Nous évoquerons ici cinq aspects de l’histoire de la CNT auxquels ses chroniqueurs ont mêlé, de façon pas toujours honnête, la personne de García Oliver : le terrorisme confédéral, la « gymnastique révolutionnaire », les relations entre la CNT et la FAI, le Comité central des milices et le gouvernementalisme de la CNT.

Dialectique de la violence

On entend fréquemment dire aujourd’hui que l’anarchisme n’a rien à voir avec la violence et, en corollaire, que la CNT n’a jamais recouru, en tant qu’organisation, à la violence individuelle. Celle-ci n’aurait donc été pratiquée que par des militants marginaux et incontrôlés, dont l’activisme aurait souvent compliqué plus que nécessaire la tâche de la CNT. Sur ce sujet, El eco de los pasos propose une tout autre lecture de l’histoire, García Oliver insistant, au contraire, sur le caractère « organique », au sens le plus strict du terme, de la réponse violente que les militants anarcho-syndicalistes opposèrent à la violence de l’État et du patronat. On y apprend, par exemple, que la décision d’exécuter, en mars 1921, le Premier ministre Eduardo Dato fut programmée par la CNT. De la même façon, la généralisation de la violence en réponse à l’assassinat de Salvador Seguí fut décidée par l’ensemble des militants « cénétistes » de Barcelone. Par ailleurs, la création du groupe « Los Solidarios », dont l’objectif était de frapper les responsables de la répression, fut confiée à García Oliver, alors âgé de vingt ans, par un comité d’action intégré par Juan Peiró, Angel Pestaña, Camilo Piñón et Narciso Marcó, responsables généralement considérés comme modérés de deux organes supérieurs de la CNT : le comité national et le comité régional de Catalogne.

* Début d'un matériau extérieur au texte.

Definition delivery : Delivery (XT := types) snapshots.
Proof.
  refine {| GetSnapshot (c : Cache (SnapshotLib := snapshots)) node := c !! node;
            ClearSnapshot (c : Cache (SnapshotLib := snapshots)) node := delete node c;
            Consistent (s : Snap (SnapshotLib := snapshots)) :=
              if decide (closed (XT := types) s.2) then None else Some "inconsistent"%string;
            snap_version s := s.1; snap_resources s := s.2 |}.
  - intros v m _. by exists (v, m).
  - intros s Hs. by rewrite decide_True.
  - done.
  - intros c node s node'. cbn. destruct (decide (node' = node)) as [->|Hne].
    + exact (lookup_insert_eq (M := gmap string) c node s).
    + exact (lookup_insert_ne (M := gmap string) c node node' s (not_eq_sym Hne)).
  - intros c node. exact (lookup_delete_eq (M := gmap string) c node).
Defined.

(** At the fifteenth second of a server that is stopped at the hundredth. *)
Lemma example_serves_witness :
  exists l : Listener (any (XdsTypes := types)),
    option_map (fun s => (snap_version (Delivery := delivery) s, snap_resources (Delivery := delivery) s))
      (GetSnapshot (Delivery := delivery) (main_cache (DL := delivery) "test-id" 100 15) "test-id") =
    Some ("1"%string, resources l UpstreamAddr1).
Proof.
  eexists. refine (proj1 (proj2 (example_serves (DL := delivery) "test-id" 100 15 _ _ _))).
  - reflexivity.
  - reflexivity.
Defined.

Quant à la position de García Oliver sur le sujet, elle ne varia pas depuis l’époque où, très jeune militant, il organisait, dans un climat d’extrême violence, la fédération locale de la CNT de Reus, sa ville natale. « Quand une organisation, écrit-il, ne peut pas défendre individuellement la vie de ses militants, elle doit le faire par l’action collective. » Dès avant son premier exil en France (1926), il défendait cette thèse devant toutes les instances dirigeantes de la CNT.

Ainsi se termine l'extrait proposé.